* **DIRECTIONS**
Word for word, output the data that follows.

[Extracted records]
=== Section Start ===

(* ===== verification/Shell.v ===== *)
(** * The shell

    [crates/shell/src/server.rs], [shell/src/config.rs] and
    [shell/src/config/plugin_filter_dto.rs]: how a configuration becomes the router and
    the service of a running gateway, with its plugins mounted, and how the events of a
    configuration backend change the running gateways.

    Plugin functions can be swapped while a gateway runs, so what is built from a
    configuration is a function of the state of the plugin repository ([Dyn]). A mount
    point lives in the repository's state until it is dropped. [None] is a panic. The
    build that is modelled has the features [cache] and [reload], and not [k8s]. TLS
    configurations are made by an interface. *)

From S2P Require Export PluginRepo Gateway ConfigService.
From S2P Require Import RefHttp.
Local Open Scope string_scope.
Local Open Scope list_scope.
Local Open Scope nat_scope.

(** What becomes of the key and certificates of a listener. *)
Inductive TlsOutcome := TlsReady | TlsNoKey | TlsFailed (e : string).
Class TlsLib := tls_server_config : SgTlsConfig → option string → TlsOutcome.

Section build.
Context `{HttpLib} `{!Runtime} `{!Client} `{!FileSystem} `{!StdOrder} `{!MatchParsers}.

(** ** Mounting plugins *)

Definition Dyn (A : Type) : Type := World Json → A.

(** The state of a construction: the repository, and the mount points made so far. *)
Definition BState : Type := World Json * list nat.
Notation Build A := (OpE BState ConvertError A).

Definition new_point (w : World Json) : nat * World Json :=
  let p := fresh (dom (points w)) in (p, set_points (<[p := mount_point_new]> (points w)) w).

=== Section End ===

* **SOLUTION TO THIS TASK**
(* ===== verification/Shell.v ===== *)
(** * The shell

    [crates/shell/src/server.rs], [shell/src/config.rs] and
    [shell/src/config/plugin_filter_dto.rs]: how a configuration becomes the router and
    the service of a running gateway, with its plugins mounted, and how the events of a
    configuration backend change the running gateways.

    Plugin functions can be swapped while a gateway runs, so what is built from a
    configuration is a function of the state of the plugin repository ([Dyn]). A mount
    point lives in the repository's state until it is dropped. [None] is a panic. The
    build that is modelled has the features [cache] and [reload], and not [k8s]. TLS
    configurations are made by an interface. *)

From S2P Require Export PluginRepo Gateway ConfigService.
From S2P Require Import RefHttp.
Local Open Scope string_scope.
Local Open Scope list_scope.
Local Open Scope nat_scope.

(** What becomes of the key and certificates of a listener. *)
Inductive TlsOutcome := TlsReady | TlsNoKey | TlsFailed (e : string).
Class TlsLib := tls_server_config : SgTlsConfig → option string → TlsOutcome.

Section build.
Context `{HttpLib} `{!Runtime} `{!Client} `{!FileSystem} `{!StdOrder} `{!MatchParsers}.

(** ** Mounting plugins *)

Definition Dyn (A : Type) : Type := World Json → A.

(** The state of a construction: the repository, and the mount points made so far. *)
Definition BState : Type := World Json * list nat.
Notation Build A := (OpE BState ConvertError A).

Definition new_point (w : World Json) : nat * World Json :=
  let p := fresh (dom (points w)) in (p, set_points (<[p := mount_point_new]> (points w)) w).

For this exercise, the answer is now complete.